(** ** Claims about versioning.py *)

(** C5 as the code has it.  For every key [k] whose versions list holds
    exactly one version, numbered [n], [delete_version(k, n)] reports the
    deletion and empties the list, but keeps the key's entry with its
    [current_version]: [k] is still among [get_all_keys()], the keys are
    the same as before, and [get_version(k, ...)] finds nothing. *)
Theorem C5_delete_last_version_keeps_key (s : VersionManager.t) (k : str)
  (n : Z) (data : VersionManager.KeyData) (v : SecretVersion.t) :
  dict_get k s = Some data ->
  VersionManager.versions data = [v] ->
  SecretVersion.version v = n ->
  exists s',
    VersionManager.delete_version k n s = (true, s')
    /\ dict_get k s'
       = Some {| VersionManager.versions := [];
                 VersionManager.current_version :=
                   VersionManager.current_version data |}
    /\ In k (VersionManager.get_all_keys s')
    /\ VersionManager.get_all_keys s' = VersionManager.get_all_keys s
    /\ forall ver, VersionManager.get_version k ver s' = None.
Proof.
  intros Hget Hvs Hn. unfold VersionManager.delete_version.
  rewrite Hget, Hvs. cbn [filter]. rewrite Hn, Z.eqb_refl. cbn.
  eexists. split; [reflexivity|].
  split; [apply dict_get_set_eq|].
  split; [apply dict_in_set|].
  split.
  - apply dict_keys_set_present. unfold dict_in. now rewrite Hget.
  - intros ver. unfold VersionManager.get_version.
    now rewrite dict_get_set_eq.
Qed.

Lemma C5_witness :
  let v := {| SecretVersion.version := 1;
              SecretVersion.encrypted_value := Ref.blob "v1" "1";
              SecretVersion.timestamp := "2025-01-01T00:00:00Z";
              SecretVersion.metadata := [] |} in
  let data := {| VersionManager.versions := [v];
                 VersionManager.current_version := 1 |} in
  exists s',
    VersionManager.delete_version "K" 1 [("K"%string, data)] = (true, s')
    /\ dict_get "K" s'
       = Some {| VersionManager.versions := [];
                 VersionManager.current_version := 1 |}
    /\ In "K"%string (VersionManager.get_all_keys s')
    /\ VersionManager.get_all_keys s' = ["K"%string]
    /\ forall ver, VersionManager.get_version "K" ver s' = None.
Proof.
  intros v data.
  exact (C5_delete_last_version_keeps_key
           [("K"%string, data)] "K" 1 data v eq_refl eq_refl eq_refl).
Defined.

(** C5 as stated fails: after [add_version("K", ...)] returned 1,
    [delete_version("K", 1)] leaves ["K"] among the keys, with an empty
    versions list. *)
Lemma C5_counterexample :
  let '(n, s, _) :=
    VersionManager.add_version "K" (Ref.blob "v1" "1") None
                               VersionManager.init Ref.clock0 in
  let '(deleted, s') := VersionManager.delete_version "K" n s in
  n = 1%Z /\ deleted = true
  /\ In "K"%string (VersionManager.get_all_keys s')
  /\ option_map VersionManager.versions (dict_get "K" s') = Some [].
Proof. cbn. repeat split; auto. Qed.



(** C7.  For every valid document, [from_dict] followed by [to_dict] gives
    the document back: keys in their order, each [current_version] as
    stored, versions in their order, timestamps and metadata unchanged;
    the clock is not read. *)
Theorem C7_document_round_trip (d : Document) (c : Clock) :
  valid_document d = true ->
  VersionManager.to_dict (fst (VersionManager.from_dict d c)) = d
  /\ snd (VersionManager.from_dict d c) = c.
Proof.
  unfold valid_document. intros H. apply andb_true_iff in H as [Hu Hv].
  apply unique_keys_NoDup in Hu.
  destruct (from_dict_items_round_trip d [] c Hu Hv) as (s & Hs & Hto).
  unfold VersionManager.from_dict. rewrite Hs. split; [exact Hto | reflexivity].
Qed.

Lemma C7_witness :
  valid_document Ref.document0 = true
  /\ VersionManager.to_dict
       (fst (VersionManager.from_dict Ref.document0 Ref.clock0))
     = Ref.document0
  /\ snd (VersionManager.from_dict Ref.document0 Ref.clock0) = Ref.clock0.
Proof.
  split; [reflexivity|].
  apply (C7_document_round_trip Ref.document0 Ref.clock0). reflexivity.
Defined.

(** ** Claims about vault.py *)



(** C2.  For every vault in which every stored version decrypts under the
    master key [K] and every 32-byte key [K'], [rotate(K')] succeeds and
    makes [K'] the master key; [get(k, v)] returns afterwards what it
    returned before, for every key and version; keys and current versions
    are the same; and the [j]-th stored version keeps its key and number
    while its blob becomes the one sealed under [K'] from its plaintext and
    the [j]-th nonce drawn during the rotation. *)
Theorem C2_rotation_preserves_secrets {ext : Externals} {laws : Lawful ext}
  (self : Vault) (K' : bytes) :
  len K' = 32%nat ->
  all_decrypt (master_key self) (version_manager self) = true ->
  exists self',
    MobileSecretsVault.rotate (Some K') self = (Ok (Some K'), self')
    /\ master_key self' = K'
    /\ (forall k ver,
           fst (MobileSecretsVault.get k ver self')
             = fst (MobileSecretsVault.get k ver self))
    /\ VersionManager.get_all_keys (version_manager self')
       = VersionManager.get_all_keys (version_manager self)
    /\ (forall k, current_version_of k (version_manager self')
                  = current_version_of k (version_manager self))
    /\ List.length (all_versions (version_manager self'))
       = List.length (all_versions (version_manager self))
    /\ (forall j k v,
           nth_error (all_versions (version_manager self)) j = Some (k, v) ->
           exists p,
             let fresh := draw (rng self) (consumed (rng self) + 12 * j) in
             CryptoEngine.decrypt (SecretVersion.encrypted_value v)
                                  (master_key self) = Ok p
             /\ nth_error (all_versions (version_manager self')) j
                = Some (k, SecretVersion.set_encrypted_value
                             v (sealed K' fresh p))
             /\ CryptoEngine.decrypt (sealed K' fresh p) K' = Ok p).
Proof.
  intros HK Hall.
  destruct (rotate_spec K' self) as (self' & Hrun & Hmk & Hvm & _ & _ & _).
  pose proof (rotate_key_related (master_key self) K' (version_manager self)
                                 (rng self) (stdout self)) as Hrel.
  destruct (rotate_key_all (master_key self) K' (version_manager self)
                           (rng self) (stdout self) HK Hall)
    as (s' & Hkey & Hlen & Hnth).
  rewrite Hkey in Hvm, Hrel. cbn [fst] in Hvm, Hrel. rewrite <- Hvm in *.
  exists self'. split; [|split; [exact Hmk|split; [|split; [|split; [|split]]]]].
  - rewrite Hrun. destruct K'; [discriminate | reflexivity].
  - intros k ver.
    destruct (get_spec k ver self') as (s1 & -> & _ & _).
    destruct (get_spec k ver self) as (s2 & -> & _ & _).
    cbn [fst]. rewrite Hmk.
    pose proof (get_version_related (master_key self) K' k ver _ _ Hrel) as Hg.
    destruct (VersionManager.get_version k ver (version_manager self))
      as [v|] eqn:Ev;
      destruct (VersionManager.get_version k ver (version_manager self'))
      as [v'|]; cbn in Hg; try contradiction; [|reflexivity].
    apply get_version_in in Ev.
    unfold all_decrypt in Hall.
    pose proof (proj1 (forallb_forall _ _) Hall (k, v) Ev) as Hv. cbn in Hv.
    destruct (decrypts_under_ok _ _ Hv) as [p Hp].
    destruct Hg as (_ & _ & _ & Hblob). rewrite Hp, HK in Hblob. cbn in Hblob.
    destruct Hblob as (fresh & Hfresh & ->).
    now rewrite Hp, (decrypt_sealed p K' fresh HK Hfresh
                       (decrypt_ok_encodable _ _ _ Hp)).
  - apply (related_keys _ _ _ _ Hrel).
  - apply (related_keys _ _ _ _ Hrel).
  - exact Hlen.
  - intros j k v Hj. destruct (Hnth j k v Hj) as (p & Hp & Hj').
    exists p. cbv zeta. split; [exact Hp|]. split; [exact Hj'|].
    apply decrypt_sealed;
      [exact HK | apply draw_length | exact (decrypt_ok_encodable _ _ _ Hp)].
Qed.

Lemma C2_witness :
  exists self',
    MobileSecretsVault.rotate (ext := Ref.externals) (Some Ref.key_b) Ref.vault_t
      = (Ok (Some Ref.key_b), self')
    /\ master_key self' = Ref.key_b
    /\ fst (MobileSecretsVault.get (ext := Ref.externals) "T" None self')
       = fst (MobileSecretsVault.get (ext := Ref.externals) "T" None Ref.vault_t).
Proof.
  destruct (C2_rotation_preserves_secrets (laws := ref_lawful)
              Ref.vault_t Ref.key_b eq_refl eq_refl)
    as (self' & Hrun & Hmk & Hget & _).
  exists self'. split; [exact Hrun|]. split; [exact Hmk | apply Hget].
Defined.




(** C4 as the code has it.  When the tag of the version [get] looks up
    does not verify, [get] raises a [VaultError] that wraps the
    authentication error; and of all the exceptions [get] can raise, only
    [SecretNotFoundError] reaches the caller unwrapped. *)
Theorem C4_get_wraps_authentication_error {ext : Externals}
  (self : Vault) (k : str) (ver : option Z) :
  (forall sv,
      VersionManager.get_version k ver (version_manager self) = Some sv ->
      CryptoEngine.decrypt (SecretVersion.encrypted_value sv) (master_key self)
        = Raise InvalidTag ->
      fst (MobileSecretsVault.get k ver self)
        = Raise (VaultError FailedToGetSecret InvalidTag))
  /\ (forall e,
         fst (MobileSecretsVault.get k ver self) = Raise e ->
         e = SecretNotFoundError k
         \/ exists cause, e = VaultError FailedToGetSecret cause).
Proof.
  destruct (get_spec k ver self) as (self' & Hget & _ & _). rewrite Hget.
  cbn [fst]. split.
  - intros sv -> ->. reflexivity.
  - intros e.
    destruct (VersionManager.get_version k ver (version_manager self)) as [sv|].
    + destruct (CryptoEngine.decrypt _ _) as [p|cause]; [discriminate|].
      intros [= <-]. right. now exists cause.
    + intros [= <-]. now left.
Qed.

◆ ◆ ◆

● EXERCISE GOAL: In the listing above, transcribe exactly everything from the line containing "(Some Ref.key_b), self')" down to the line containing "(self : Vault) (k : str)", including both and nothing more.

● EXPECTED OUTPUT:
      = (Ok (Some Ref.key_b), self')
    /\ master_key self' = Ref.key_b
    /\ fst (MobileSecretsVault.get (ext := Ref.externals) "T" None self')
       = fst (MobileSecretsVault.get (ext := Ref.externals) "T" None Ref.vault_t).
Proof.
  destruct (C2_rotation_preserves_secrets (laws := ref_lawful)
              Ref.vault_t Ref.key_b eq_refl eq_refl)
    as (self' & Hrun & Hmk & Hget & _).
  exists self'. split; [exact Hrun|]. split; [exact Hmk | apply Hget].
Defined.




(** C4 as the code has it.  When the tag of the version [get] looks up
    does not verify, [get] raises a [VaultError] that wraps the
    authentication error; and of all the exceptions [get] can raise, only
    [SecretNotFoundError] reaches the caller unwrapped. *)
Theorem C4_get_wraps_authentication_error {ext : Externals}
  (self : Vault) (k : str) (ver : option Z) :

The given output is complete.